Yes Commodore Roger.
“Well it so happens my new captain of the Polariis is crazy about crows. She’s had a LOT of experience with them.”
Roger that’s great news! We’re critically short on volunteers. It’s baby season… with endless wild orphans pouring in.”
“Sure I’ll have her call you.”
Holy Moley… THIS was exciting!
Polariis is a magnificent yacht docked at SB Harbor and her new captain is the young bright Atria St. Peter. She’s a sharp cookie and welcome addition to our overburdened Crow Club. And sure enough the following morning Atria entered the Center’s crow aviary where the baby crows went crazy as she moved with ease and confidence through the noisy flock.
“I have a clan of crows living in my yard along Shoreline Park. They’re beachgoing and park going and they’re real mischievous. I feed them my dog’s leftovers… I just really like watching their antics. My favorite is named Averroes, after the philosopher. He has a feather that sticks out so I recognize him and he’s become my first crow friend. We hang out for morning coffee.”
Atria moves around the cackling aviary dodging the flying babies and filling bowls with fresh water; “I enjoy volunteering here so much… working with the animals is therapeutic. Even some of the more mundane tasks like sweeping out the aviary or changing sheets… allow you to be outside of yourself. And it’s really nice to just lose yourself in helping the animals. It’s nice.”
My crow learning curve has been pretty steep recently. Here in Santa Barbara County you are most likely to find the good old American crow which is ubiquitous throughout the United States, Canada, and Mexico. Halfway through the 2020 wildlife baby season it feels like most of those North American Crows are hanging out right here.

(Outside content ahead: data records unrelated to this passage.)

Definition withData (n : AgentNode) (d : NodeData) : AgentNode :=
  {| id := id n; position := position n; data := d |}.

(** [prev.map(n => n.id === i ? { ...n, data: f(n.data) } : n)] *)
Definition mapNode (i : string) (f : NodeData -> NodeData)
    (prev : list AgentNode) : list AgentNode :=
  map (fun n => if id n =? i then withData n (f (data n)) else n) prev.

Definition updateNodeData (i : string) (p : PartialData) (st : App) : App :=
  setNodes (mapNode i (fun d => spread d p)) st.

(** ** Connection logic *)

Definition handleStartConnection (i : string) (st : App) : App :=
  setConnectionState
    {| isConnecting := true; sourceNodeId := Some i;
       mousePos := {| pos_x := 0; pos_y := 0 |} |} st.

(** A string is truthy unless it is empty. *)
Definition truthy (s : string) : bool := negb (s =? "").

Definition handleEndConnection (targetId : string) (now : N) (st : App) : App :=
  match sourceNodeId (connectionState st) with
  | Some sourceId =>
      if isConnecting (connectionState st) && truthy sourceId then
        if sourceId =? targetId then st
        else
          let exists_ :=
            existsb (fun c => (source c =? sourceId) && (target c =? targetId))
                    (connections st) in
          let st' :=
            if negb exists_ then
              setConnections
                (fun prev => prev ++ [{| conn_id := ("c-" ++ decimal now)%string;
                                         source := sourceId;
                                         target := targetId |}]) st
            else st in
          setConnectionState noConnection st'
      else setConnectionState noConnection st
  | None => setConnectionState noConnection st
  end.

(** The collaborator's [addConnection(a, b)]: the drag from [a]'s output
    handle released on [b]'s input handle. *)
Definition addConnection (a b : string) (now : N) (st : App) : App :=
  handleEndConnection b now (handleStartConnection a st).

(** ** Execution logic *)

Definition getRootNodes (st : App) : list AgentNode :=
  let targets := map target (connections st) in
  filter (fun n => negb (existsb (String.eqb (id n)) targets)) (nodes st).

(** What a [generateAgentResponse] promise settles to. *)
Inductive Outcome : Type :=
| Fulfilled (text : string)
| Failed (message : string).

Record Reply : Type := { latency : nat; outcome : Outcome }.

(** [client level slot input systemInstruction] *)
Definition Client : Type := nat -> nat -> string -> string -> Reply.

Record QueueItem : Type := { nodeId : string; q_input : string }.

(** One call of [generateAgentResponse], with the reply it gets. *)
Record Invocation : Type := {
  inv_slot : nat;
  inv_node : string;
  inv_input : string;
  inv_instruction : string;
  inv_reply : Reply
}.

Definition markRunning (i : string) (d : NodeData) : NodeData :=
  {| label := label d; systemInstruction := systemInstruction d;
     input := i; output := output d; status := running;
     errorMessage := errorMessage d |}.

My Montecito property was labeled “great crow habitat” and a natural “crow release site” and so I was delighted with the two crates of eight crows delivered to my backyard. Food and water was placed on the crow stand where the excited young birds gathered after settling in to their new home.
For two weeks we kept the bowls filled with worms and doggie kibble and watermelon… and for two weeks the young crows would fly in several times a day for a drink and a nibble as they meandered farther and farther from their release spot.

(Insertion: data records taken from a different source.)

(** The arrays the decoder of [self.sensor] computes from the cloud. *)
Definition frame_arrays (self : LidarExtraction) (msg : message)
    : result (ndarray * ndarray) :=
  if (sensor self =? Lidar.HOKUYO)%string then
    cloud <~ input_cloud self msg ;; hokuyo_frame cloud
  else if (sensor self =? Lidar.OUSTER)%string then ouster_frame msg
  else velodyne_frame (available_point_time self) msg.

(** [e1] happens before [e2] in a log. *)
Definition precedes (e1 e2 : event) (log : list event) : Prop :=
  exists a b c, log = a ++ e1 :: b ++ e2 :: c.

(** The messages of a run, in the order [extract] processes them. *)
Definition all_messages (self : LidarExtraction) : list message :=
  flat_map (fun bag => read_messages bag (topic self)) (bags self).

(** The lines of the manifest: those of the CSV file written last. *)
Fixpoint last_csv (disk : list (string * file)) : option (list string) :=
  match disk with
  | [] => None
  | (_, f) :: rest =>
      match last_csv rest with
      | Some lines => Some lines
      | None =>
          match f with
          | CsvFile lines => Some lines
          | PlyFile _ => None
          end
      end
  end.

(** The manifest of a world, if one has been written. *)
Definition manifest (w : world) : option (list string) := last_csv (w_disk w).

(** The world once [initialize] has run and [data] is the empty list. *)
Definition started (self : LidarExtraction) (w : world) : world :=
  {| w_path_save := Some (getPathSave self);
     w_data := [];
     w_disk := w_disk w;
     w_stdout := w_stdout w ++ [">> Extracting clouds:"];
     w_log := w_log w |}.

(** [enumerate(self.bags)]. *)
Definition numbered_bags (self : LidarExtraction) : list (nat * Bag) :=
  combine (seq 0 (List.length (bags self))) (bags self).

(** A message decodes: [extract_message] returns normally, here in the
    world that is empty but for [path_save]. *)
Definition decodes (self : LidarExtraction) (p : option string) (m : message) : Prop :=
  outcome (extract_message self) p m = OK tt.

Then we went away on a short vacation and the feeding stopped and upon our return the crows were gone and we were sad to lose them but happy they were free. And then three evenings ago we looked up into the big spruce and saw that one of the youngsters had returned and she didn’t look good. So we filled the bowls with food and water again and she came down onto the table to feed. Her blue eyes were bright and cautious. We named her Sheryl Crow.
The next morning we were shocked to find Sheryl out on the driveway lying on her side. We put her into a box and rushed her to the Wildlife Center where Avery our new brilliant wildlife vet diagnosed malnutrition, treated her with subcutaneous IV electrolytes and a feeding tube full of liquid nutrition, and sent us home with special high protein bird food. For several days we fed Sheryl as she perched in her makeshift crow pen. And then it was time for her release. We opened the door and she timidly came to the edge of the box and flew up into the big spruce … cackled… and was gone.

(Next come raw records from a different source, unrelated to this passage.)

(** * Serac nonlinear solid solver: constitutive models, set-up and time stepping

    A shallow embedding of the parts of [src/solvers/nonlinear_solid_solver.cpp]
    that the specification talks about:

    - the material models [LinearIsotropic], [NeoHookean] and [J2]
      ([solid_functional_material.hpp]),
    - the boundary conditions in [NonlinearSolidSolver::CompleteSetup], and
      [NonlinearSolidSolver::AdvanceTimestep],
    - [ThermalConductionFunctional::advanceTimestep] and the Jacobian
      callback that [ThermalConductionFunctional::completeSetup] installs
      for the dynamic regime,

    and of what stands beside them: the choice of the linear solver at the
    end of [CompleteSetup], [setTemperature], runs of several steps, and the
    kernels and the launch of the CUDA test of [QuadratureData].

    Numbers: a C++ [double] is read in two ways.  In the first it is a real
    number of the Standard Library ([R]), so arithmetic is exact: rounding,
    infinities and NaN are outside this reading, a division by zero and the
    logarithm of a number that is not positive have no meaning in it, and
    comparisons of doubles become the decidable comparisons of [R].  The
    statements made in it say which branch the code takes and which
    expression it returns, or they are kept by rounding.  In the second
    reading, [Binary64], a [double] is a binary64 number and every operation
    rounds as the hardware does; what is said there about the material models
    holds of the program bit for bit, and the statements that rounding breaks
    are refuted there. *)

From Stdlib Require Import Reals Lra Lia List ZArith Bool Arith String.
From Stdlib Require Import Sorted Permutation.
From Stdlib Require Floats.
Import ListNotations.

The following day as I sat beneath the spruce… I thought about Sheryl Crow and where she might be and whether she was ok wherever she was out in this big vast world. And then I recalled the tale of the old lady and her crow so many years ago. And here I was … The old lady and the crow.
How did that happen?
And I wonder about the deep connection between people and animals.
And I wonder at the magic of the universe.